Why does everything have to be so damn complicated? Why do people need to be so angry? Why do people need to worry? Why do people need to be so cold? Why do people need to be depressed? Why can't people let things go? Why can't people go back to being normal? Why is no one truly happy? Why is it always all or nothing? Why am I hot and not beautiful? Why do people hurt eachother so easily? Where have all the decent people gone? Where are the gentlemen? Where are the ladies? Why are there so many whores? Where are people's morals? Why do people judge other people so easily? Why do people hate being judged? Why do people keep their options open when it's so obvious that others have closed them? Why is spending time with someone a bad thing? Why do I like the guys who have obvious flaws or treat me badly? Why does having a temper make a male a man? Where did those years go? How did it all disappear...fade...? How can love destroy rather than build? Where are people's priorities? Who gives a damn? Why do I seem to have different viewpoints? How can someone feel alone with people around them? Why is alcohol such a bad thing? How am I drinking too much when I'm not drinking every single day? How is it that songs always relate to your mood? When is the cut off point for trying? Why can't I get one soul person out of my head when they shouldn't be there anyway? Why is he trying to build my hopes up when it's all going to crash again?

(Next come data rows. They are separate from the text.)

(** C8, at a failing input: a triple in place of a [(node, port)] pair.
    As the grey matter mask, whose binding tests the type, it raises
    [ValueError]; as the white matter mask, whose binding tests the
    length, it is set as the input of the node and the call returns. *)
Theorem triple_is_bound_as_input :
  let starter := reference 0 "starter" in
  let triple := PyTuple [PyNode 0; PyStr "out_file"; PyStr "extra"] in
  spatial_binding starter triple (PyStr "/wm_mask.nii.gz") "anatomical_gm_mask"
  = Err ValueError
  ∧ spatial_binding starter (PyStr "/gm_mask.nii.gz") triple "anatomical_wm_mask"
    = Ok ([], Some triple).
Proof. repeat split; vm_compute; reflexivity. Qed.

(** ** The [starter] resource *)


Lemma default_config_run key v rp cfg objs wf :
  default_config key v (State rp cfg objs wf)
  = Val tt (State rp (if has_key cfg key then cfg else <[key := v]> cfg)
                  objs wf).
Proof.
  unfold default_config, bind, get_config, when, config_set, ret. simpl.
  by destruct (has_key cfg key).
Qed.


(** * Further properties of the builders *)

(** ** Steps that preserve a guarded relation *)

Section Guard.

Context {R : relation state} {pool_ok cfg_ok port_ok : string → Prop}.
Context `{!Guarded R pool_ok cfg_ok port_ok}.

Lemma guard_ret {A} (a : A) : preserves R (ret a).
Proof. intros st. simpl. reflexivity. Qed.

Lemma guard_bind {A B} (m : M A) (k : A → M B) :
  preserves R m → (∀ a, preserves R (k a)) → preserves R (bind m k).
Proof.
  intros Hm Hk st. unfold bind. specialize (Hm st).
  destruct (m st) as [a st1| |]; [|done..].
  specialize (Hk a st1). destruct (k a st1); [|..|done]; by etrans.
Qed.

Lemma guard_return {A} : preserves R (@return_ A).
Proof. intros st. simpl. reflexivity. Qed.

Lemma guard_raise {A} e : preserves R (@raise A e).
Proof. by intros st. Qed.

Lemma guard_lift {A} (r : res A) : preserves R (lift r).
Proof. intros st. destruct r; simpl; [reflexivity | done]. Qed.

Lemma guard_check r : preserves R (check r).
Proof. destruct r; [apply guard_raise | apply guard_ret]. Qed.
(* ===== verification/Prelude.v ===== *)
(** * AetherEdge: a verification of the edge runtime's core

    AetherEdge is an industrial edge runtime: protocol services acquire points
    from field devices into a shared-memory data plane, other services read it,
    rules and operators act on it, and a cloud link carries facts up and
    governed actions down. This library models the parts whose correctness the
    rest relies on, in the Rust crates of the repository, and proves what makes
    them correct. This file is the shared vocabulary; every other file models
    one component, states what it guarantees, or composes several.

    ** Parts, files and how they interact

    - The data plane, [crates/aether-dataplane/src/core]. [Slot] is [slot.rs]:
      the 32-byte point slot, a seqlock; its Module [SeqLock] interleaves one
      writer and one reader access by access. [Bitmap] is [bitmap.rs], the slot
      allocator with its shared-memory view. [Segment] is
      [header.rs], [writer.rs], [reader.rs], [slot_io.rs]: the mapped segment, its
      two handles, the dirty bitmap; the traits [SlotIo] and [SlotIoWrite] are
      type classes with laws the writer discharges. [Snapshot] is
      [snapshot_save.rs] and [snapshot_load.rs], byte for byte.
    - Publication, [extensions/shm-bridge/src]. [Manifest] is [manifest.rs] with
      the point kinds of [crates/aether-domain/src/point.rs]: which point lives
      in which slot. [Publish] is [runtime.rs] with the swap of [config.rs],
      [authority.rs] and [writer.rs]: a segment is staged, the old generation
      invalidated, the staging file renamed over the canonical path.
      [Publication] proves it atomic and [Progress] that it succeeds.
      [Acquisition] is [acquisition_writer.rs]: batches of samples into the
      published segment. [Cleanup] is the startup removal of orphaned staging
      files.
    - Commands. [Command] is the domain command with its limits and the 56-byte
      frame; [CommandSink] is [command_sink.rs], which mirrors a command into its
      slot under the authority lease and notifies the IO service over a socket;
      [CommandProtocol] proves its stage protocol, [CommandListener] is the
      listener of the IO service, [CommandPath] composes the two ends. [F64] is
      the double-precision arithmetic of the limits.
    - Governance. [Application] is [crates/aether-application/src]: policy,
      capabilities, audit and the use cases; [Dispatcher] is the dispatcher of
      [services/automation/src/infra/application_control.rs], from a request
      through [Application] to [CommandSink]. [Topology] is
      [runtime_topology.rs]: the generation of routes that commands pin and
      routing mutations revoke.
    - Rules, [libs/aether-rules/src]. [Rules] is [executor.rs] with its traits as
      classes, [RuleConditions] the declarative reading of a switch, [RuleSafety]
      what an execution may do, [RuleControl] the executor composed with
      [Application], [Dispatcher] and [CommandSink], [RuleScheduler] is
      [scheduler.rs]: when rules run.
    - The durable cloud stream, [extensions/store-local/src] and
      [crates/aether-ports/src/cloudlink.rs]. [Spool] is [cloudlink_spool.rs],
      the bounded window of records; the port is the class [CloudLinkSpool] with
      laws. [Journal] is the framing of the journal, [FileSpool] is
      [file_cloudlink_spool.rs], recovery and compaction with failing system
      calls and crashes, proved to refine the in-memory spool. [Codec] builds a
      concrete entry codec.
    - Data processing. [DataTask] is
      [crates/aether-domain/src/data_processing.rs], the contract of tasks, frames
      and results; [DataProcessing] the use case of
      [crates/aether-application/src/data_processing.rs]; [DataRuns] and
      [DataCalls] are its specifications and properties.
    - Integration control, [crates/aether-integration-control/src].
      [ControlWire] is the wire contract ([validation.rs], [wire.rs],
      [codec.rs]), [ControlLedger] the ledger port of [ports.rs] as a class with
      laws and its adapter [memory.rs], [ControlProcessor] the job state machine
      [processor.rs], proved against the class.
    - Device protocols. [Dl645] is [libs/aether-core/src/codec/dl645.rs], the
      DL/T 645-2007 meter codec.
      [Registers] is [services/io/src/protocols/codec/byte_order.rs], values in
      16-bit registers; [Modbus] is the Modbus channel of
      [services/io/src/protocols/adapters] ([modbus.rs], [modbus_poll.rs],
      [command_batcher.rs]), with the answers of the device as inputs,
      [ModbusPolls] and [ModbusRuns] its polls and writes.
    - [Text], [BTree] and [Json] model what the sources use of Rust strings,
      [BTreeMap] and [serde_json::Value].

    ** Conventions

    A [w]-bit integer is a [Z] in [[0, 2^w)] ([fits]) and wraps through
    [wrap]; a byte string is a list of such bytes or a [string]; an [f64] is its
    bit pattern; slot indices and lengths are [nat]. A fallible function
    returns [outcome]: a value, a Rust error or a panic, which the release
    profile turns into an abort. A method on [&mut self] or on the file system
    is [ST]: the state is returned on every path; [etriple] is its program
    logic, in which a panic is never allowed. Where a debug and a release
    build differ, the build is an argument. Error messages and log lines are
    dropped, error reasons kept. Definitions carry the names of the source
    where a name is free. A trait is a class; what its users rely on is a class
    of laws, which the adapters discharge.

    What other tasks, the kernel, the network and the clocks do is an oracle: a
    function of a tick that every question advances, about which only the stated
    hypotheses are known. Tasks that interleave are step relations, with one
    constructor per piece of code between two awaits, and a dropped future is a
    step.

    Code outside the repository is a parameter with its documented behaviour:
    the encoder of the journal (decoding what was encoded gives it back), JSON
    and canonical JSON, SHA-256, the signature verifier, the [FxHasher] of the
    layout fingerprint and [evalexpr]. SQL lookups are what they return. Every
    theorem with a hypothesis is applied at a concrete instance by its [_witness].

    ** What the theorems show

    - No reader returns a mixture of two writes ([seqlock_no_torn_read]) unless
      [2^31] writes complete during one read, and that bound is exact.
    - Opening a segment never lets an index reach outside the mapping; what is
      written is read back; the dirty drain reports exactly the written slots;
      the allocator hands out free, disjoint, in-range runs and finds one if
      there is one; a snapshot loads to what was saved and holds only
      consistent reads.
    - In every visible state of a publication, and after any failed system
      call or crash, the canonical path names the old segment or the complete
      new one; a writer left on a replaced segment can commit nothing; a batch is
      committed entirely or not at all and never touches the slots or the cache
      lines of the command path. When no system call fails, a publication that
      fits its segment succeeds.
    - No slot is written and no frame sent for a command unless the actor is
      authorised and confirmed, the limits hold and the attempt is audited; a
      notification reaches the queue of its channel at most once and unchanged,
      whatever the sockets do; every device effect of a rule is such a
      command, fenced by the generation the rule read.
    - A rule execution never panics, issues finite values after present
      measurements only, and ends; the scheduler keeps intervals, deadbands and
      cooldowns over reloads; a pinned topology stays current and a sequence
      identifies its routes.
    - The spool answers every unacknowledged position with the records or with
      loss evidence, below the last position; a crash at any byte of the journal
      recovers the state before or after the interrupted operation; each call of
      the file spool, whatever system call fails, is that call of the memory spool
      or fails with the file at the path recoverable.
    - A processor is called only with an authorised, audited request whose frame meets
      the quality limits of its task, and derived data is a result in its window that
      fits its request.
    - A value written in any register format and byte order is read back; a poll of
      a Modbus channel reports each point from its own registers, a write sends only
      the encoded value of a configured point, and a merged write has the effect of
      the single ones.
    - The control processor calls the provider at most once per job, only
      behind every check and a granted claim; an offer whose job is known is
      answered from the ledger; startup recovery closes every claimed job; an
      accepted receipt is backed by the provider's answer and the audit. The laws
      of the ledger are the comments of its trait; [memory.rs] keeps them.
    - A meter response decodes exactly if it has the documented layout, up to
      60 data bytes; longer ones panic, recorded as a finding.

    ** Bounds and fuel

    [load_consistent] retries 32768 times and a rule walks at most 100 nodes, as
    the source does. The recovery loop runs on the number of bytes left, which
    every frame shortens; a dirty word is drained in at most 64 rounds; a [u64]
    prints in at most 20 digits; a lease is awaited for as many rounds as fit the
    command window ([ACQUIRE_FUEL]), and running out of it would show as a panic,
    which is excluded. Every other loop is structural.

    ** Memory model and what is left out

    The seqlock is verified for accesses in program order on one shared slot:
    the fences of the source, which provide that order between the sequence and
    the data, are not modelled themselves. File locks, [rename], [fsync] and the
    kernel's page cache are taken as documented. Not modelled: the HTTP, MQTT,
    SQL and device I/O of the services and tools, third-party expression
    evaluation, and the parts the plan below names.

    ** Plan

    Next, over the modelled ports: the file-backed ledger and outbox, the session
    and publisher of the cloud link, the commit of the point and health planes with
    their readers, the PointWatch fan-out, the alarm service, the rule parser, the
    CAN codec, routing and the wire codec of data processing (a parameter here). *)

From Stdlib Require Export ZArith Lia ZifyBool ZifyNat.
From stdpp Require Export base tactics list list_numbers gmap strings numbers.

Because if it wasn't I'd be bored. Because they can't let go. Because they can't release their stress so it all builds up. Because if they're not they can get hurt. Because everything appears to be too much. Because they need something to worry about or it doesn't feel normal. Because normal's too broad a term. Because no one can be honest to people they care about anymore. Because everyone's depression infects eachother. Because when it's in the middle it's too confusing and makes people nervous. Because that's the impression I give. Because people let the wrong people in too close. Somewhere where we can't find them. With the ladies. With the gentlemen. Because not many girls have self respect anymore. Degrading into the whores. Because they only trust their judgement. Because it's usually wrong. Because hope is all they have left. Because people judge people from word of mouth or first impressions. Because it's simpler. Because that's what I'm used to. The years degraded and were faded out and forgotten. By lack of communication. Because some people can't handle love so back away. People's priorites vary depending on where they can get laid or what they can buy. Me. Because I rebel against other people. By the people around not being as close as they were or could be. Because it alters your way of thinking. Because when I talk to certain people, I'm drinking. Because when you have no emotion you don't pick up on lyrics and mood as much. When it begins to destroy you inside. Because he proved to me I'm maybe right. Because he cares and wants me to be happy but doesn't realise the consequences.